How to check if kernel was launched? Is possible that kernel failed to launch but it was not recorde

My question is - if the following is the correct way to check if a kernel was launched:

__global__ void suspiciousKernel(int *i) {

  *i=123;

  __syncthreads();

  [...] //some big code goes over here

}

int main() {

	cudaError err;

	int *gpuI;

	int cpuI=42;

	err=cudaMalloc( (void**)&gpuI, sizeof(int));

	printf("Allocate: %s\n",cudaGetErrorString(err));

	err=cudaMemcpy( gpuI,&cpuI,sizeof(int),cudaMemcpyHostToDevice);

	printf("Send: %s\n",cudaGetErrorString(err));

	suspiciousKernel<<<1,512>>>(gpuI);

	err=cudaThreadSynchronize();

	printf("Launch: %s\n",cudaGetErrorString(err));

	err=cudaMemcpy(&cpuI,gpuI,sizeof(int),cudaMemcpyDeviceToHost);

	printf("Receive: %s\n",cudaGetErrorString(err));

	printf("Got value %d\n",cpuI);

}

According to Programming Guide:

So I would expect that if my kernel call crashes or is not executed for whatever reason, I will get err different than cudaSuccess out from cudaThreadSynchronize.
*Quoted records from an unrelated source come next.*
(* ===== verification/Tasks.v ===== *)
(** Coroutines: code of the event loop's thread that reads and writes a state,
    may raise, and whose state is still there when it raises, so that
    [finally] and [except] clauses run on it.  With their triples, and the
    relation of two tasks that take the same steps on two related states. *)
From S2P Require Import Prelude.

(** A task run from a state: its outcome, and the state it leaves. *)
Definition task (S A : Type) : Type := S -> res A * S.

#[global] Instance task_ret {S} : MRet (task S) := fun A a s => (Ok a, s).
#[global] Instance task_bind {S} : MBind (task S) := fun A B f m s =>
  match m s with (Ok a, s') => f a s' | (Raise e, s') => (Raise e, s') end.

Definition throw {S A} (e : exn) : task S A := fun s => (Raise e, s).
Definition reads {S A} (f : S -> A) : task S A := fun s => (Ok (f s), s).
Definition change {S} (f : S -> S) : task S unit := fun s => (Ok tt, f s).
(** A call that does not touch the state. *)
Definition call {S A} (r : res A) : task S A := fun s => (r, s).
Definition check {S} (c : bool) : task S unit := call (assert_ c).

(** [try: m except: h], where [h] sees the exception and may raise it again. *)
Definition catch {S A} (m : task S A) (h : exn -> task S A) : task S A := fun s =>
  match m s with (Ok a, s') => (Ok a, s') | (Raise e, s') => h e s' end.

(** [try: m finally: f] *)
Definition finally {S A} (m : task S A) (f : task S unit) : task S A := fun s =>
  let '(r, s') := m s in
  match f s' with (Ok _, s'') => (r, s'') | (Raise e, s'') => (Raise e, s'') end.

(** [if condition: m] *)
Definition when {S} (c : bool) (m : task S unit) : task S unit := if c then m else mret tt.

(** [for x in l: f(x)] *)
Fixpoint each {S A} (f : A -> task S unit) (l : list A) : task S unit :=
  match l with [] => mret tt | x :: l => f x ;; each f l end.

Lemma call_then {S A B} (r : res A) a (f : A -> task S B) s : r = Ok a -> (call r ≫= f) s = f a s.
Proof. by intros ->. Qed.

Lemma reads_then {S A B} (g : S -> A) (f : A -> task S B) s : (reads g ≫= f) s = f (g s) s.
Proof. done. Qed.

(** ** Triples *)

(** [m] from [s] either returns with [Q] or raises with [E]. *)
Definition tri {S A} (m : task S A) (Q : A -> S -> Prop) (E : exn -> S -> Prop) (s : S) : Prop :=
  match m s with (Ok a, s') => Q a s' | (Raise e, s') => E e s' end.

Section triples.
Context {S : Type}.
Implicit Types (s : S) (E : exn -> S -> Prop).

Lemma tri_mono {A} (m : task S A) (Q Q' : A -> S -> Prop) E E' s :
  tri m Q E s -> (forall a s', Q a s' -> Q' a s') -> (forall e s', E e s' -> E' e s') -> tri m Q' E' s.
Proof. unfold tri. destruct (m s) as [[a|e] s']; auto. Qed.

Lemma tri_bind {A B} (m : task S A) (f : A -> task S B) Q E s :
  tri m (fun a s' => tri (f a) Q E s') E s -> tri (m ≫= f) Q E s.
Proof. unfold tri, mbind, task_bind. by destruct (m s) as [[a|e] s']. Qed.

Lemma tri_ret {A} (a : A) (Q : A -> S -> Prop) E s : Q a s -> tri (mret a) Q E s.
Proof. done. Qed.

Lemma tri_throw {A} e (Q : A -> S -> Prop) E s : E e s -> tri (throw e) Q E s.
Proof. done. Qed.

Lemma tri_reads {A} (f : S -> A) (Q : A -> S -> Prop) E s : Q (f s) s -> tri (reads f) Q E s.
Proof. done. Qed.

Lemma tri_change f (Q : unit -> S -> Prop) E s : Q tt (f s) -> tri (change f) Q E s.
Proof. done. Qed.

Lemma tri_call {A} (r : res A) (Q : A -> S -> Prop) E s :
  returns r (fun a => Q a s) (fun e => E e s) -> tri (call r) Q E s.
Proof. done. Qed.

Lemma tri_call_Ok {A} (r : res A) a (Q : A -> S -> Prop) E s : r = Ok a -> Q a s -> tri (call r) Q E s.
Proof. by intros ->. Qed.

Lemma tri_check c (Q : unit -> S -> Prop) E s : c = true -> Q tt s -> tri (check c) Q E s.
Proof. by intros ->. Qed.

Lemma tri_catch {A} (m : task S A) h Q E s :
  tri m Q (fun e s' => tri (h e) Q E s') s -> tri (catch m h) Q E s.
Proof. unfold tri, catch. by destruct (m s) as [[a|e] s']. Qed.

Lemma tri_finally {A} (m : task S A) f (Q : A -> S -> Prop) E s :
  tri m (fun a s' => tri f (fun _ s'' => Q a s'') E s')
        (fun e s' => tri f (fun _ s'' => E e s'') E s') s ->
  tri (finally m f) Q E s.
Proof.
  unfold tri, finally. destruct (m s) as [[a|e] s']; destruct (f s') as [[u|e'] s'']; done.
Qed.

Lemma tri_when (c : bool) (m : task S unit) Q E s :
  (c = true -> tri m Q E s) -> (c = false -> Q tt s) -> tri (when c m) Q E s.
Proof. intros Hm Hq. destruct c; [by apply Hm|by apply tri_ret, Hq]. Qed.

(** A loop with an invariant on the elements still to come. *)
Lemma tri_each {A} (f : A -> task S unit) (I : list A -> S -> Prop) E l s :
  I l s -> (forall x l s, I (x :: l) s -> tri (f x) (fun _ => I l) E s) ->
  tri (each f l) (fun _ => I []) E s.
Proof.
  intros Hs Hf. revert s Hs. induction l as [|x l IH]; intros s Hs; cbn [each]; [done|].
  apply tri_bind. eapply tri_mono; [by apply Hf| |done]. intros [] s' Hs'. by apply IH.
Qed.

Lemma tri_and {A} (m : task S A) Q E Q' E' s :
  tri m Q E s -> tri m Q' E' s ->
  tri m (fun a s' => Q a s' /\ Q' a s') (fun e s' => E e s' /\ E' e s') s.
Proof. unfold tri. destruct (m s) as [[a|e] s']; auto. Qed.
End triples.

(** ** Two tasks in step *)

(** From related states the two tasks return related values, or raise the same
    exception, in related states; nothing is asked of the first when the
    second raises and [lax] holds. *)
Definition in_step {S T A B} (lax : Prop) (R : S -> T -> Prop) (V : A -> B -> Prop)
    (m : task S A) (n : task T B) : Prop := forall s t, R s t ->
  match n t, m s with
  | (Ok b, t'), (Ok a, s') => V a b /\ R s' t'
  | (Raise e, t'), (Raise e', s') => lax \/ e' = e /\ R s' t'
  | (Raise _, _), (Ok _, _) => lax
  | (Ok _, _), (Raise _, _) => False
  end.

Section in_step.
Context {S T : Type} (lax : Prop) (R : S -> T -> Prop).

Lemma step_bind {A B A' B'} (V : A -> B -> Prop) (W : A' -> B' -> Prop)
    (m : task S A) (n : task T B) (f : A -> task S A') (g : B -> task T B') :
  in_step lax R V m n -> (forall a b, V a b -> in_step lax R W (f a) (g b)) ->
  in_step lax R W (m ≫= f) (n ≫= g).
Proof.
  intros Hm Hf s t Hs. specialize (Hm s t Hs). unfold mbind, task_bind.
  destruct (n t) as [[b|e] t'], (m s) as [[a|e'] s']; try done.
  - destruct Hm as [HV HR]. by apply (Hf a b HV).
  - destruct (f a s') as [[]]; auto.
Qed.

Lemma step_ret {A B} (V : A -> B -> Prop) a b : V a b -> in_step lax R V (mret a) (mret b).
Proof. done. Qed.

Lemma step_throw {A B} (V : A -> B -> Prop) e : in_step lax R V (throw e) (throw e).
Proof. intros s t Hs. simpl. auto. Qed.

Lemma step_call {A} (r : res A) : in_step lax R eq (call r) (call r).
Proof. intros s t Hs. unfold call. destruct r; auto. Qed.

Lemma step_catch {A B} (V : A -> B -> Prop) (m : task S A) (n : task T B) h k :
  (lax -> forall e t a t', h e t <> (Ok a, t')) -> (lax -> forall e t b t', k e t <> (Ok b, t')) ->
  in_step lax R V m n -> (forall e, in_step lax R V (h e) (k e)) ->
  in_step lax R V (catch m h) (catch n k).
Proof.
  intros Hh Hk Hm Hc s t Hs. specialize (Hm s t Hs). unfold catch.
  destruct (n t) as [[b|e] t'] eqn:Hn, (m s) as [[a|e'] s'] eqn:Hms; try done.
  - destruct (k e t') as [[b|]] eqn:?; [|done]. exfalso. by eapply Hk.
  - destruct Hm as [Hl|[-> HR]]; [|by apply Hc].
    destruct (k e t') as [[b|]] eqn:?; [exfalso; by eapply Hk|].
    destruct (h e' s') as [[a|]] eqn:?; [exfalso; by eapply Hh|]. by left.
Qed.
End in_step.

(** Symbolic execution of a task, one construct at a time. *)
Ltac tri_step :=
  lazymatch goal with
  | |- tri (_ ≫= _) _ _ _ => apply tri_bind
  | |- tri (mret _) _ _ _ => apply tri_ret
  | |- tri (throw _) _ _ _ => apply tri_throw
  | |- tri (reads _) _ _ _ => apply tri_reads
  | |- tri (change _) _ _ _ => apply tri_change
  | |- tri (catch _ _) _ _ _ => apply tri_catch
  | |- tri (finally _ _) _ _ _ => apply tri_finally
  end.
Ltac tri_steps := repeat tri_step; cbn beta.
On the other hand, if the kernel is executed, I should now have value 123 under gpuI pointer, assuming my “some big code goes over here” does not modify (or even read/depend on) the value. What I get out from the above code is:

Allocate: no error

Send: no error

Launch: no error

Receive: no error

Got value 42

So my question is - what must happen so that I have these results?

Some notes:

  • I launch only one block of my suspicious kernel so __syncthreads() stops all threads on whole GPU.

  • It could happen that I change *i accidently, but if that happens what are the odds of setting it back to the old value?

Update: The reason the kernel didn’t launch was that it was using 33 registers and it was too much for this launch configuration.
Still, how am I to detect, at runtime, that kernel failed to launch if not the way I have shown above?

call cudaGetLastError after your kernel launch; launch errors are not sticky (and therefore cudaThreadSynchronize will return cudaSuccess) because they do not result in the context being destroyed.

Tested it out. Got

]Launch (get last error): too many resources requested for launch

Now I am happy :) Thank you!

Thought that errors from kernell calls are catched by the next first function which may return an error (that “Note that this function may also return error codes from previous, asynchronous launches” sentence). Obviously I was mistaken.